The House voted unanimously to pass a pair of bills (HB 7001/HB 7003) that would implement 2018’s Amendment 12, which places business and lobbying restrictions on former lawmakers. Penalties under the measures would include fines up to $10,000 and forfeiting money earned from illegally lobbying. Violators could also receive public censure or reprimand.
Tampa Republican Rep. Traci Koster is carrying both proposals. Both measures passed the House with no questions or debate.
The first measure would extend, from two years to six years, the duration lawmakers and state agency heads must wait after leaving office before lobbying legislators and statewide elected officials. The change would also prohibit public officials, while in office, from lobbying government agencies for compensation or lobbying the Legislature on such things as policies, appropriations and contracts.
The second proposal puts similar prohibitions on former judges and justices.
Both measures passed from the committee unanimously and with no commentary from members or the public.
The pair of bills follow a measure (HB 7009) passed during the 2020 Legislative Session to carry out a prior part of the 2018 constitutional amendment that handled public officials and the private sector. The first part of the amendment took effect on New Year’s Eve 2020.

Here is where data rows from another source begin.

(** A focus of [app] with the title [t], or the placeholder, is on its way. *)
Record due (w : Worker) : Prop := {
  d_app : s_app_name (state w) = app;
  d_pid : s_pid (state w) = p;
  d_start : 0 < s_process_start_time (state w);
  d_window : focus_allow_zero_window_id caps = true \/ 0 < s_window_id (state w);
  d_title : s_window_title (state w) = "" \/ s_window_title (state w) = t \/
            s_window_title (state w) = UNKNOWN_WINDOW_TITLE;
  d_pending u : pending_window_title (flags w) = Some u -> u = t;
  d_deadline : is_Some (deadline (flags w));
  d_titled : s_window_title (state w) <> "" \/
             is_Some (pending_window_title (flags w)) /\ is_Some (coalesce_until (flags w))
}.

Definition reports_it (w w' : Worker) : Prop :=
  exists f rest, emitted (io w') = emitted (io w) ++ f :: rest /\
    app_name f = app /\ pid f = p /\
    (window_title f = t \/ window_title f = UNKNOWN_WINDOW_TITLE).

Definition waits (w w' : Worker) : Prop :=
  state w' = state w /\ flags w' = flags w /\ emitted (io w') = emitted (io w) /\
  (mono_read (io w) < mono_read (io w'))%nat /\
  exists d, deadline (flags w) = Some d /\ mono (mono_read (io w)) < d.

Lemma can_emit_intro s :
  s_app_name s = app -> s_pid s = p -> 0 < s_process_start_time s ->
  focus_allow_zero_window_id caps = true \/ 0 < s_window_id s -> s_window_title s <> "" ->
  can_emit s = true.
Proof.
  intros Ha Hpid Hst Hw Htt. unfold can_emit, is_empty.
  rewrite Ha, Hpid, !bool_decide_false by done.
  rewrite (proj2 (Z.ltb_lt _ _) Hp), (proj2 (Z.ltb_lt _ _) Hst). cbn.
  apply orb_true_iff. destruct Hw as [|Hw]; [by left|right]. by apply Z.ltb_lt.
Qed.
(* ===== verification/FocusPoll.v ===== *)
(** The focus worker at its two turning points: the answer of a poll that settles an
    application, and the flush before a change to another one. *)
From S2P Require Import Prelude Events Lru Interner Focus FocusWorker FocusLogic FocusInv FocusSafety FocusLiveness.

Module FocusPoll.
Import LruCache Focus FocusWorker FocusLogic FocusInv FocusSafety FocusLiveness.

Section poll_flush.
Context `{HashOrder} `{Chrono} {I : Type} {ok : I -> Prop} `{TitleInternerLaws I ok}.
Context `{FocusEnv}.
Notation M := (@M I).
Notation Worker := (@Worker I).
Notation Io := (@Io I).
Notation ready := (ready any_report (ok := ok)).
Notation Inv := (Inv any_report (ok := ok)).
Notation state_inv := (state_inv any_report).
Notation flags_inv := (flags_inv any_report).

(** ** A poll that settles the application *)
Section poll.
Context (info : ActiveWindowInfo).
Context (Happ : i_app_name info <> "") (Hp : 0 < i_process_id info) (Ht : i_title info <> "").
Context (Hid : focus_allow_zero_window_id caps = true \/ 0 < i_window_id info).
Context (Hmono : forall m n, (m <= n)%nat -> mono m <= mono n).
Context (Hutc : forall k, 0 < uw 64 (timestamp_millis (utc k))).
Notation due := (due (i_app_name info) (i_process_id info) (i_title info)).

(** The answer is taken over, and its report is due now. *)
Record settled (w : Worker) : Prop := {
  se_due : due w;
  se_titled : s_window_title (state w) <> "";
  se_coalesce : coalesce_until (flags w) = None;
  se_scheduled : exists k, scheduled_emit_at (flags w) = Some k /\ k <= mono (mono_read (io w))
}.
(* ===== verification/Records.v ===== *)
(** Activity records and the [RecordBuilder] of [crates/core/src/records.rs]: the
    hints of the pipeline cut the day into records.

    [Utc::now()] is a stream of readings; a builder operation takes the number of
    readings made so far and returns it advanced.  The titles are interned through
    the interface of file Interner. *)
From S2P Require Import Prelude Events Interner.

Record ActivityRecord := {
  record_id : Z;
  run_id : option string;
  start_time : instant;
  end_time : option instant;
  state : ActivityState;
  focus_info : option WindowFocusInfo;
  event_count : Z;
  triggering_events : list Z
}.

#[export] Instance ActivityRecord_eq_dec : EqDecision ActivityRecord.
Proof. solve_decision. Defined.

Definition set_title (f : WindowFocusInfo) (t : string) : WindowFocusInfo := {|
  pid := pid f; process_start_time := process_start_time f; app_name := app_name f;
  window_title := t; window_id := window_id f;
  window_instance_start := window_instance_start f;
  window_position := window_position f; window_size := window_size f
|}.

Section builder.
Context (utc_now : nat -> instant) {I : Type} `{TitleInterner I}.

Record RecordBuilder := {
  current_state : ActivityState;
  current_record : option ActivityRecord;
  current_focus : option WindowFocusInfo;
  next_record_id : Z;
  string_interner : I
}.

Definition with_next_record_id (initial_state : ActivityState) (next : Z) (i : I)
    : RecordBuilder := {|
  current_state := initial_state;
  current_record := None;
  current_focus := None;
  next_record_id := next;
  string_interner := i
|}.

Definition builder_new (initial_state : ActivityState) (i : I) : RecordBuilder :=
  with_next_record_id initial_state 0 i.

Definition set_state (b : RecordBuilder) (s : ActivityState) : RecordBuilder := {|
  current_state := s; current_record := current_record b;
  current_focus := current_focus b; next_record_id := next_record_id b;
  string_interner := string_interner b |}.
Definition set_record (b : RecordBuilder) (r : option ActivityRecord) : RecordBuilder := {|
  current_state := current_state b; current_record := r;
  current_focus := current_focus b; next_record_id := next_record_id b;
  string_interner := string_interner b |}.
Definition set_focus (b : RecordBuilder) (f : option WindowFocusInfo) : RecordBuilder := {|
  current_state := current_state b; current_record := current_record b;
  current_focus := f; next_record_id := next_record_id b;
  string_interner := string_interner b |}.

Definition start_new_current (b : RecordBuilder) (n : nat) : RecordBuilder * nat :=
  let now_utc := utc_now n in
  ({| current_state := current_state b;
      current_record := Some {|
        record_id := next_record_id b; run_id := None; start_time := now_utc;
        end_time := None; state := current_state b; focus_info := current_focus b;
        event_count := 0; triggering_events := [] |};
      current_focus := current_focus b;
      next_record_id := u64_add (next_record_id b) 1;
      string_interner := string_interner b |}, S n).

Definition close (r : ActivityRecord) (t : instant) : ActivityRecord := {|
  record_id := record_id r; run_id := run_id r; start_time := start_time r;
  end_time := Some t; state := state r; focus_info := focus_info r;
  event_count := event_count r; triggering_events := triggering_events r |}.

Definition finalize_current (b : RecordBuilder) (n : nat)
    : RecordBuilder * nat * option ActivityRecord :=
  match current_record b with
  | Some rec => (set_record b None, S n, Some (close rec (utc_now n)))
  | None => (b, n, None)
  end.

Definition apply_focus_change (b : RecordBuilder) (n : nat) (f : WindowFocusInfo)
    : RecordBuilder * nat * option ActivityRecord :=
  let b := set_focus b (Some f) in
  let '(b, n, completed) := finalize_current b n in
  let '(b, n) := start_new_current b n in
  (b, n, completed).

Definition apply_title_change (b : RecordBuilder) (n : nat) (wid : Z) (new_title : string)
    : RecordBuilder * nat * option ActivityRecord :=
  let should_update :=
    match current_focus b with Some cf => window_id cf =? wid | None => false end in
  if should_update then
    let '(b, n, completed) := finalize_current b n in
    let b :=
      match current_focus b with
      | Some cf =>
          let '(i, title) := intern_text (string_interner b) new_title in
          {| current_state := current_state b; current_record := current_record b;
             current_focus := Some (set_title cf title);
             next_record_id := next_record_id b; string_interner := i |}
      | None => b
      end in
    let '(b, n) := start_new_current b n in
    (b, n, completed)
  else (b, n, None).

Definition transition_to (b : RecordBuilder) (n : nat) (to : ActivityState)
    : RecordBuilder * nat * option ActivityRecord :=
  if bool_decide (current_state b <> to) then
    let '(b, n, completed) := finalize_current b n in
    let b := set_state b to in
    let '(b, n) := start_new_current b n in
    (b, n, completed)
  else (b, n, None).

Definition on_hint (b : RecordBuilder) (n : nat) (env : EventEnvelope)
    : RecordBuilder * nat * option ActivityRecord :=
  match env_kind env with
  | Hint FocusChanged =>
      match env_payload env with PFocus f => apply_focus_change b n f | _ => (b, n, None) end
  | Hint StateChanged =>
      match env_payload env with PState _ to => transition_to b n to | _ => (b, n, None) end
  | Hint TitleChanged =>
      match env_payload env with
      | PTitle wid title => apply_title_change b n wid title
      | _ => (b, n, None)
      end
  | _ => (b, n, None)
  end.
(* ===== verification/Aggregation.v ===== *)
(** Aggregation of records into applications, windows and groups:
    [aggregate_activities_since] of [crates/core/src/records.rs].

    A first pass adds every record to its application and window; then, per
    application, short-lived windows of one title become ephemeral groups, windows of
    one title seen close together temporal groups, and the rest is trimmed to the
    most recent.  Every iteration of a hash table is in an unspecified order. *)
From S2P Require Import Prelude Events Records.

Record WindowActivity := {
  wa_window_id : Z;
  wa_window_title : string;
  wa_duration_seconds : Z;
  wa_first_seen : instant;
  wa_last_seen : instant;
  wa_record_count : Z
}.

Record EphemeralGroup := {
  eg_title_key : string;
  eg_distinct_ids : gset Z;
  eg_occurrence_count : Z;
  eg_total_duration_seconds : Z;
  eg_first_seen : instant;
  eg_last_seen : instant
}.

Record TemporalGroup := {
  tg_title_key : string;
  tg_distinct_ids : gset Z;
  tg_occurrence_count : Z;
  tg_total_duration_seconds : Z;
  tg_max_duration_seconds : Z;
  tg_first_seen : instant;
  tg_last_seen : instant;
  tg_anchor_last_seen : instant
}.
Definition reserve_slot (reg : ThreadRegistry) (n : string) : ThreadRegistry :=
  if existsb (has_name n) (records reg) then reg
  else {| next_id := uw 64 (next_id reg + 1);
          records := records reg ++
            [{| id := next_id reg; name := n; status := Reserved; handle := None |}] |}.

Definition reserve_slots (reg : ThreadRegistry) (slots : list string) : ThreadRegistry :=
  foldl reserve_slot reg slots.

Definition with_slots (slots : list string) : ThreadRegistry :=
  reserve_slots registry_new slots.

(** A slot [spawn] takes over: its name, and no handle in it. *)
Definition free_slot (n : string) (r : ThreadRecord) : bool :=
  has_name n r && match handle r with None => true | Some _ => false end.

(** [spawn]; [os] is the handle the operating system gave, [None] when it refused. *)
Definition spawn (reg : ThreadRegistry) (n : string) (os : option Z)
    : ThreadRegistry * option ThreadHandle :=
  match os with
  | None => (reg, None)
  | Some h =>
      match find_first (free_slot n) (records reg) with
      | Some r =>
          ({| next_id := next_id reg;
              records := update_first (free_slot n) (set_slot Running (Some h))
                           (records reg) |},
           Some {| th_id := id r; th_name := n |})
      | None =>
          ({| next_id := uw 64 (next_id reg + 1);
              records := records reg ++
                [{| id := next_id reg; name := n; status := Running; handle := Some h |}] |},
           Some {| th_id := next_id reg; th_name := n |})
      end
  end.

Definition set_records (reg : ThreadRegistry) (l : list ThreadRecord) : ThreadRegistry :=
  {| next_id := next_id reg; records := l |}.

(** [join] up to the wait: the handle waited for, [None] for no wait at all. *)
Definition join_begin (reg : ThreadRegistry) (t : ThreadHandle) : ThreadRegistry * option Z :=
  match find_first (has_id (th_id t)) (records reg) with
  | Some r =>
      (set_records reg (update_first (has_id (th_id t)) (set_slot Joining None) (records reg)),
       handle r)
  | None => (reg, None)
  end.

(** [join] after the wait, with its result. *)
Definition join_end (reg : ThreadRegistry) (t : ThreadHandle) (ok : bool) : ThreadRegistry :=
  set_records reg
    (update_first (has_id (th_id t))
       (fun r => set_slot (if ok then Joined else Panicked) (handle r) r) (records reg)).

(** [Drop for ThreadHandle]. *)
Definition drop_handle (reg : ThreadRegistry) (t : ThreadHandle) : ThreadRegistry :=
  set_records reg
    (update_first (has_id (th_id t))
       (fun r => match handle r with
                 | Some _ => set_slot Detached None r
                 | None => set_slot (status r) None r
                 end) (records reg)).

(** [join] with nothing between its parts. *)
Definition join (reg : ThreadRegistry) (t : ThreadHandle) (ok : bool)
    : ThreadRegistry * option Z :=
  let '(reg, h) := join_begin reg t in
  (drop_handle (join_end reg t ok) t, h).

Definition active_thread_names (reg : ThreadRegistry) : list string :=
  map name (List.filter is_active (records reg)).
Definition active_count (reg : ThreadRegistry) : Z :=
  Z.of_nat (length (List.filter is_active (records reg))).
Definition snapshot (reg : ThreadRegistry) : list ThreadSnapshot :=
  map record_snapshot (records reg).

(** ** Uninterrupted use

    The registry with the handles its users hold, each with the join handle of its
    thread; operations follow one another without interleaving. *)
Record sys := { reg : ThreadRegistry; held : list (Z * Z) }.

Inductive step : sys -> sys -> Prop :=
  | step_reserve s slots :
      next_id (reg s) + Z.of_nat (length slots) < 2 ^ 64 ->
      step s {| reg := reserve_slots (reg s) slots; held := held s |}
  | step_spawn s n h r t :
      next_id (reg s) + 1 < 2 ^ 64 ->
      spawn (reg s) n (Some h) = (r, Some t) ->
      step s {| reg := r; held := (th_id t, h) :: held s |}
  | step_join s l1 l2 i h n ok :
      held s = l1 ++ (i, h) :: l2 ->
      step s {| reg := (join (reg s) {| th_id := i; th_name := n |} ok).1; held := l1 ++ l2 |}
  | step_drop s l1 l2 i h n :
      held s = l1 ++ (i, h) :: l2 ->
      step s {| reg := drop_handle (reg s) {| th_id := i; th_name := n |}; held := l1 ++ l2 |}.

(** Ids are distinct and below the counter; a record holds a join handle exactly while
    its thread handle is held, and it is then [Running]. *)
Record reg_ok (s : sys) : Prop := {
  ok_ids : NoDup (map id (records (reg s)));
  ok_below : Forall (fun r => 0 <= id r < next_id (reg s)) (records (reg s));
  ok_next : 0 <= next_id (reg s) < 2 ^ 64;
  ok_held : NoDup (map fst (held s));
  ok_handles i h : (i, h) ∈ held s <->
    exists r, r ∈ records (reg s) /\ id r = i /\ handle r = Some h;
  ok_running : Forall (fun r => handle r = None \/ status r = Running) (records (reg s))
}.

Lemma find_first_Some p l r : find_first p l = Some r -> r ∈ l /\ p r = true.
Proof. intros [Hin Hp]%find_some. by apply list_elem_of_In in Hin. Qed.

Lemma update_first_split p f l r :
  find_first p l = Some r ->
  exists l1 l2, l = l1 ++ r :: l2 /\ update_first p f l = l1 ++ f r :: l2 /\
    Forall (fun x => p x = false) l1.
Proof.
  induction l as [|x l IH]; [done|]. unfold find_first in *. cbn.
  destruct (p x) eqn:Hp.
  - intros [= ->]. by exists [], l.
  - intros Hr. destruct (IH Hr) as (l1&l2&->&->&Hl). exists (x :: l1), l2.
    split; [done|]. split; [done|]. by constructor.
Qed.
(* ===== verification/Float32.v ===== *)
(** Single precision floating point: the IEEE binary32 operations of Rust's [f32],
    as the computable specification floats of the Standard Library with a 24-bit
    mantissa and exponents up to 128. *)
From S2P Require Import Prelude.
From Stdlib Require Import SpecFloat.

Definition f32 : Type := spec_float.

(** [z as f32] for an integer [z]: rounded to nearest, ties to even. *)
Definition f32_of_Z (z : Z) : f32 := binary_normalize 24 128 z 0 false.

Definition f32_add : f32 -> f32 -> f32 := SFadd 24 128.
Definition f32_mul : f32 -> f32 -> f32 := SFmul 24 128.
Definition f32_div : f32 -> f32 -> f32 := SFdiv 24 128.
Definition f32_sqrt : f32 -> f32 := SFsqrt 24 128.
Definition f32_abs : f32 -> f32 := SFabs.
Definition f32_ltb : f32 -> f32 -> bool := SFltb.
Definition f32_eqb : f32 -> f32 -> bool := SFeqb.
Definition f32_zero : f32 := S754_zero false.

(** [f32::max]: the other operand when one is not a number. *)
Definition f32_max (a b : f32) : f32 :=
  match a, b with
  | S754_nan, _ => b
  | _, S754_nan => a
  | _, _ => if f32_ltb a b then b else a
  end.

(** Nothing is greater than itself; a comparison that holds is between numbers. *)
Lemma f32_ltb_irrefl a : f32_ltb a a = false.
Proof.
  unfold f32_ltb, SFltb. destruct (SFcompare a a) as [[]|] eqn:Hc; try done.
  destruct a as [[]|[]| |[] m e]; cbn in Hc; try done;
    rewrite Z.compare_refl, Pos.compare_refl in Hc; done.
Qed.

(** The order of the numbers: by class, then exponent, then mantissa; what is not a
    number has no place in it. *)
Definition f32_place (a : f32) : option (Z * Z * Z) :=
  match a with
  | S754_nan => None
  | S754_zero _ => Some (0, 0, 0)
  | S754_infinity s => Some (if s then -2 else 2, 0, 0)
  | S754_finite false m e => Some (1, e, Zpos m)
  | S754_finite true m e => Some (-1, - e, Zneg m)
  end.

Definition place_ltb (p q : Z * Z * Z) : bool :=
  let '(a, b, c) := p in let '(a', b', c') := q in
  (a <? a') || (a =? a') && ((b <? b') || (b =? b') && (c <? c')).

Lemma f32_ltb_place a b :
  f32_ltb a b = match f32_place a, f32_place b with
                | Some p, Some q => place_ltb p q | _, _ => false end.
Proof.
  unfold f32_ltb, SFltb.
  destruct a as [[]|[]| |[] m e], b as [[]|[]| |[] m' e']; try done;
    cbn [SFcompare f32_place place_ltb]; rewrite Z.eqb_refl, Z.ltb_irrefl; cbn [orb andb].
  all: apply eq_true_iff_eq; rewrite orb_true_iff, andb_true_iff, !Z.ltb_lt, Z.eqb_eq.
  all: destruct (Z.compare_spec e e') as [->|He|He]; try (split; [lia|done] || (split; [done|lia]) || lia).
  all: change (Pos.compare_cont Eq m m') with (Pos.compare m m');
    destruct (Pos.compare_spec m m') as [->|Hm|Hm]; cbn [CompOpp]; split; try done; lia.
Qed.

Lemma place_ltb_spec p q :
  place_ltb p q = true <->
  p.1.1 < q.1.1 \/ p.1.1 = q.1.1 /\ (p.1.2 < q.1.2 \/ p.1.2 = q.1.2 /\ p.2 < q.2).
Proof.
  destruct p as [[a b] c], q as [[a' b'] c']. cbn.
  rewrite orb_true_iff, andb_true_iff, orb_true_iff, andb_true_iff, !Z.ltb_lt, !Z.eqb_eq. done.
Qed.

Lemma f32_ltb_trans a b c : f32_ltb a b = true -> f32_ltb b c = true -> f32_ltb a c = true.
Proof.
  rewrite !f32_ltb_place. destruct (f32_place a), (f32_place b), (f32_place c); try done.
  rewrite !place_ltb_spec. lia.
Qed.

Lemma f32_not_less_ltb a b c :
  f32_ltb b a = false -> f32_ltb b c = true -> f32_place a <> None -> f32_ltb a c = true.
Proof.
  rewrite !f32_ltb_place. destruct (f32_place a), (f32_place b), (f32_place c); try done.
  intros H1 H2 _. apply place_ltb_spec in H2. apply not_true_iff_false in H1.
  rewrite place_ltb_spec in H1. apply place_ltb_spec. lia.
Qed.

(** A bound on a number that is not less than another bounds that one too. *)
Lemma f32_ltb_not_less a b c :
  f32_ltb a c = true -> f32_ltb b c = false -> f32_place b <> None -> f32_ltb a b = true.
Proof.
  rewrite !f32_ltb_place. destruct (f32_place a), (f32_place b), (f32_place c); try done.
  intros H1 H2 _. apply place_ltb_spec in H1. apply not_true_iff_false in H2.
  rewrite place_ltb_spec in H2. apply place_ltb_spec. lia.
Qed.

Lemma f32_ltb_number a b : f32_ltb a b = true -> f32_place a <> None /\ f32_place b <> None.
Proof. rewrite f32_ltb_place. by destruct (f32_place a), (f32_place b). Qed.

Example f32_third : f32_div (f32_of_Z 1) (f32_of_Z 3) = S754_finite false 11184811 (-25).
Proof. reflexivity. Qed.
(* ===== verification/Compressor.v ===== *)
(** The compressors of [daemon/compressor.rs] for scrolling, typing and focus, with
    their string table; mouse paths are in file Trajectory and the engine that calls
    them all in file Engine.

    Scrolling and typing are grouped by loops over a current group; each is proved to
    summarise the runs ([runs_by]) of its input. *)
From S2P Require Import Prelude Events Float32 CompactEvents.

(** ** The trait [EventCompressor]

    [can_compress] and [compress] of a compressor with its state. *)
Class EventCompressor (C Out : Type) := {
  can_compress : C -> list RawEvent -> bool;
  compress : C -> list RawEvent -> C * list Out
}.

(** ** The string table *)
Module StringTable.

(** Ids are [u16]. *)
Record StringInterner := { strings : list string; lookup : gmap string Z; max_strings : Z }.

Definition with_cap (max : Z) : StringInterner :=
  {| strings := []; lookup := ∅; max_strings := Z.max max 1 |}.
Definition new : StringInterner := with_cap 4096.

Definition intern (st : StringInterner) (s : string) : StringInterner * Z :=
  match lookup st !! s with
  | Some id => (st, id)
  | None =>
      let st :=
        if max_strings st <=? Z.of_nat (length (strings st))
        then {| strings := []; lookup := ∅; max_strings := max_strings st |} else st in
      let id := uw 16 (Z.of_nat (length (strings st))) in
      ({| strings := strings st ++ [s]; lookup := <[s := id]> (lookup st);
          max_strings := max_strings st |}, id)
  end.

(** The table inverts the list. *)
Record table_ok (st : StringInterner) : Prop := {
  tb_cap : 1 <= max_strings st <= 2 ^ 16;
  tb_len : Z.of_nat (length (strings st)) <= max_strings st;
  tb_lookup s i : lookup st !! s = Some i <->
    0 <= i /\ strings st !! Z.to_nat i = Some s
}.

Lemma with_cap_ok max : max <= 2 ^ 16 -> table_ok (with_cap max).
Proof.
  intros Hm. split; cbn; [lia|lia|]. intros s i. rewrite lookup_empty, lookup_nil. by split; [|intros []].
Qed.

Lemma intern_fresh st s :
  table_ok st -> lookup st !! s = None -> Z.of_nat (length (strings st)) < max_strings st ->
  let id := uw 16 (Z.of_nat (length (strings st))) in
  table_ok {| strings := strings st ++ [s]; lookup := <[s := id]> (lookup st);
              max_strings := max_strings st |} /\
  id = Z.of_nat (length (strings st)).
Proof.
  intros Hok Hn Hlt id. pose proof (tb_cap _ Hok).
  assert (id = Z.of_nat (length (strings st))) as Hid
    by (apply uw_small; unfold in_u; lia).
  split; [|done]. split; cbn; [done|rewrite length_app; cbn; lia|].
  intros s' i. rewrite lookup_insert_Some, (tb_lookup _ Hok). rewrite Hid. split.
  - intros [[<- <-]|[Hne [Hi Hs']]].
    + split; [lia|]. rewrite Nat2Z.id. apply list_lookup_middle. done.
    + split; [done|]. by apply lookup_app_l_Some.
  - intros [Hi [Hs'|[Hge Hs']]%lookup_app_Some].
    + right. split; [|done]. intros <-.
      assert (lookup st !! s = Some i) as Hx by (by apply (tb_lookup _ Hok)). congruence.
    + left. apply list_lookup_singleton_Some in Hs' as [Hz <-]. split; [done|]. lia.
Qed.

Lemma table_intern_ok st s :
  table_ok st -> table_ok (intern st s).1 /\ lookup (intern st s).1 !! s = Some (intern st s).2.
Proof.
  intros Hok. unfold intern. destruct (lookup st !! s) as [id|] eqn:Hs; [done|].
  destruct (Z.leb_spec (max_strings st) (Z.of_nat (length (strings st)))) as [Hfull|Hroom].
  - destruct (intern_fresh {| strings := []; lookup := ∅; max_strings := max_strings st |} s)
      as [H1 _]; cbn.
    + pose proof (tb_cap _ Hok). split; cbn; [done|lia|].
      intros s' i. rewrite lookup_empty, lookup_nil. by split; [|intros []].
    + apply lookup_empty.
    + pose proof (tb_cap _ Hok). lia.
    + split; [exact H1|]. by rewrite lookup_insert_eq.
  - destruct (intern_fresh st s Hok Hs Hroom) as [H1 _]. split; [exact H1|].
    cbn. by rewrite lookup_insert_eq.
Qed.

(** With a capacity that fits the 16-bit ids, every string interned gets the
    position at which the table stores it, so two strings interned from one state on
    without a reset get different ids; a table is emptied only when full. *)
Theorem intern_ids st s :
  table_ok st ->
  let '(st', id) := intern st s in
  table_ok st' /\ 0 <= id < 2 ^ 16 /\ strings st' !! Z.to_nat id = Some s /\
  (forall s' id', lookup st' !! s' = Some id' -> id' = id -> s' = s) /\
  (lookup st !! s = None -> Z.of_nat (length (strings st)) < max_strings st ->
     strings st' = strings st ++ [s]).
Proof.
  intros Hok. destruct (table_intern_ok st s Hok) as [H1 H2].
  assert (lookup st !! s = None -> Z.of_nat (length (strings st)) < max_strings st ->
    strings (intern st s).1 = strings st ++ [s]) as H3.
  { intros Hn Hlt. unfold intern. rewrite Hn. cbn. by rewrite (proj2 (Z.leb_gt _ _) Hlt). }
  destruct (intern st s) as [st' id]; cbn [fst snd] in *.
  apply (tb_lookup _ H1) in H2 as [Hi Hs]. split; [done|]. split; [|split; [done|split; [|done]]].
  - split; [done|]. apply lookup_lt_Some in Hs. pose proof (tb_len _ H1). pose proof (tb_cap _ H1).
    lia.
  - intros s' id' [_ Hs']%(tb_lookup _ H1) ->. congruence.
Qed.

Lemma intern_ids_witness :
  let st := (intern (with_cap 2) "a").1 in
  (intern st "b").2 = 1 /\ strings (intern st "b").1 !! 1%nat = Some "b".
Proof.
  intros st. split; [reflexivity|].
  assert (table_ok st) as Hok.
  { apply table_intern_ok, with_cap_ok. lia. }
  pose proof (intern_ids st "b" Hok) as Hi.
  change (intern st "b") with ((intern st "b").1, 1) in *. apply Hi.
Defined.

The two parts of the amendment discussed Tuesday aren’t set to become law until Dec. 31, 2022. Similarly, the bills wouldn’t take effect until that date.
St. Augustine Republican Sen. Travis Hutson is expected to present the House bills before the Senate Rules Committee next week. That committee will be the package’s only Senate hearing.
The Florida Commission on Ethics would be asked to investigate and determine whether former officials violated the lobbying restrictions.
In a budget workshop in October, commissioners on the ethics panel agreed to ask lawmakers to maintain the current funding level, which amounts to $2.7 million. However, Commissioner Don Gaetz raised concerns the team is understaffed, making it challenging to eat into the existing accumulation of ethics cases that will only grow as the lobbying amendment continues taking effect.
“In my conversations with Senate leadership this past week,” Gaetz said in October, “I believe our workload will increase based on where at least some in the Legislature, in the leadership, think that implementation will go.”